Lemma payload_step p s bs r p' s' o : parser_ok p s → ps_state p = TR_PARSER_PAYLOAD →
  bytes_ok bs → 0 < alen bs ≤ parser_write_len p →
  recv_produce p s bs = (r, p', s', o) → step_spec p s bs r p' s' o.
Proof.
  intros Hok Est Hbs Hn E. pose proof Hok as (Hs & Hb & Hl & Hst). rewrite Est in Hst.
  destruct Hst as (Hhi & i & Hi & Hheld & Hhave & Hcap & Hgot & Hcrc).
  rewrite (write_len_payload p i) in Hn by done.
  unfold recv_produce, recv_into, parser_write_ptr in E. rewrite Est, Hi in E.
  destruct (bs_write_spec s i (ps_payload_have p) bs Hs Hheld) as (Hs1 & Hh1 & Hd1 & Hoth1); [lia..|].
  set (s1 := bs_write s i (ps_payload_have p) bs) in *.
  set (got := take (Z.to_nat (ps_payload_have p)) (bs_data s i)) in *.
  assert (length (bs_data s1 i) = length (bs_data s i)) as Hlen1
    by (rewrite Hd1; apply length_put_at; lia).
  assert (take (Z.to_nat (ps_payload_have p + alen bs)) (bs_data s1 i) = got ++ bs) as Hgot1
    by (rewrite Hd1; apply take_put_at; lia).
  unfold parser_produce in E. rewrite (write_len_payload p i), Est, Hi in E by done.
  destruct (Z.eqb_spec (alen bs) 0); [lia|].
  destruct (Z.gtb_spec (alen bs) (fh_payload_len (ps_header p) - ps_payload_have p)); [lia|].
  cbn [orb] in E. pose proof (ok_payload_len _ (vh_ok _ _ (hi_valid _ Hhi))) as Hlw.
  unfold produce_payload in E. rewrite Hd1, at_off_put_at, (u32_small (alen bs)), u32_small in E by word_lia.
  rewrite (take_app_length' bs) in E by (unfold alen; lia).
  rewrite Hcrc, <- update_app in E by done.
  cbn [ps_payload_have ps_payload_crc_state set_payload_progress ps_header] in E.
  destruct (bs_set_len_spec s1 i (ps_payload_have p + alen bs)) as (Hs2 & Hh2 & Hd2 & Hl2 & Hoth2);
    [done..|unfold alen in *; lia|].
  set (s2 := bs_set_len s1 i (ps_payload_have p + alen bs)) in *.
  assert (∀ j, j ≠ i → bs_same s s2 j) as Hoth
    by (intros j Hj; eapply bs_same_trans; [by apply Hoth1|by apply Hoth2]).
  assert (others_same p s s2) as Hoth' by (intros j _ Hj; apply Hoth; congruence).
  assert (pending p s = ps_header_buf p ++ got) as Hpend by (unfold pending; by rewrite Est, Hi).
  assert (bytes_ok (got ++ bs)) as Hgb by (by apply bytes_ok_app).
  assert (alen (got ++ bs) = ps_payload_have p + alen bs) as Hgl.
  { rewrite <- Hgot1. unfold alen in *. rewrite length_take. lia. }
  destruct (Z.eqb_spec (ps_payload_have p + alen bs) (fh_payload_len (ps_header p))) as [Efull|Efull];
    cbn [negb] in E.
  - rewrite crc_finish in E. destruct (Z.eqb_spec (tr_crc32c (got ++ bs)) (fh_payload_crc32c (ps_header p))) as [Ec|Ec]; cbn [negb] in E.
    + destruct (clear_ok p s2 Hs2 Hb Hl) as [H1 H2]. simplify_eq.
      split; [done|]. split; [done|]. split; [done|]. split; [done|]. split; [done|].
      exists (got ++ bs). split; [unfold carries; cbn; rewrite Hi, Hl2, Hd2; by rewrite Hgot1, Hgl|].
      split; [split; simpl; [apply Hhi|done|lia|done]|].
      unfold msg_bytes. simpl. rewrite Hpend, (hi_bytes _ Hhi). by rewrite app_assoc.
    + unfold produce_fail, parser_reset in E. cbn [ps_payload set_payload_progress] in E. rewrite Hi in E.
      destruct (bs_release_spec s2 i Hs2 Hh2) as (H1 & _ & H3).
      destruct (clear_ok p (bs_release s2 i) H1 Hb Hl) as [H4 H5]. simplify_eq.
      split; [done|]. split; [done|]. split; [|right].
      * intros j _ Hj. eapply bs_same_trans; [apply Hoth|apply H3]; congruence.
      * split_and!; try done. right. intros m rest z Hm Heq. apply Ec. symmetry.
        eapply payload_of_message; [done|done| |lia]. by rewrite <- Heq, Hpend, <- !app_assoc.
  - simplify_eq. split; [|split; [done|split; [done|]]].
    + split; [done|]. split; [done|]. split; [done|]. cbn. rewrite Est. split; [split; apply Hhi|].
      exists i. rewrite Hi, Hd2. split_and!; try done; try lia; [unfold alen in *; lia|by rewrite Hgot1..].
    + left. split; [by left|]. rewrite Hpend. unfold pending. cbn. rewrite Est, Hi, Hd2, Hgot1.
      by rewrite app_assoc.
Qed.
==================================================
## What is expected:
Where does "pose" appear in the records above? Copy every line that has it.

## Solution for this task:
  intros Hok Est Hbs Hn E. pose proof Hok as (Hs & Hb & Hl & Hst). rewrite Est in Hst.
  cbn [orb] in E. pose proof (ok_payload_len _ (vh_ok _ _ (hi_valid _ Hhi))) as Hlw.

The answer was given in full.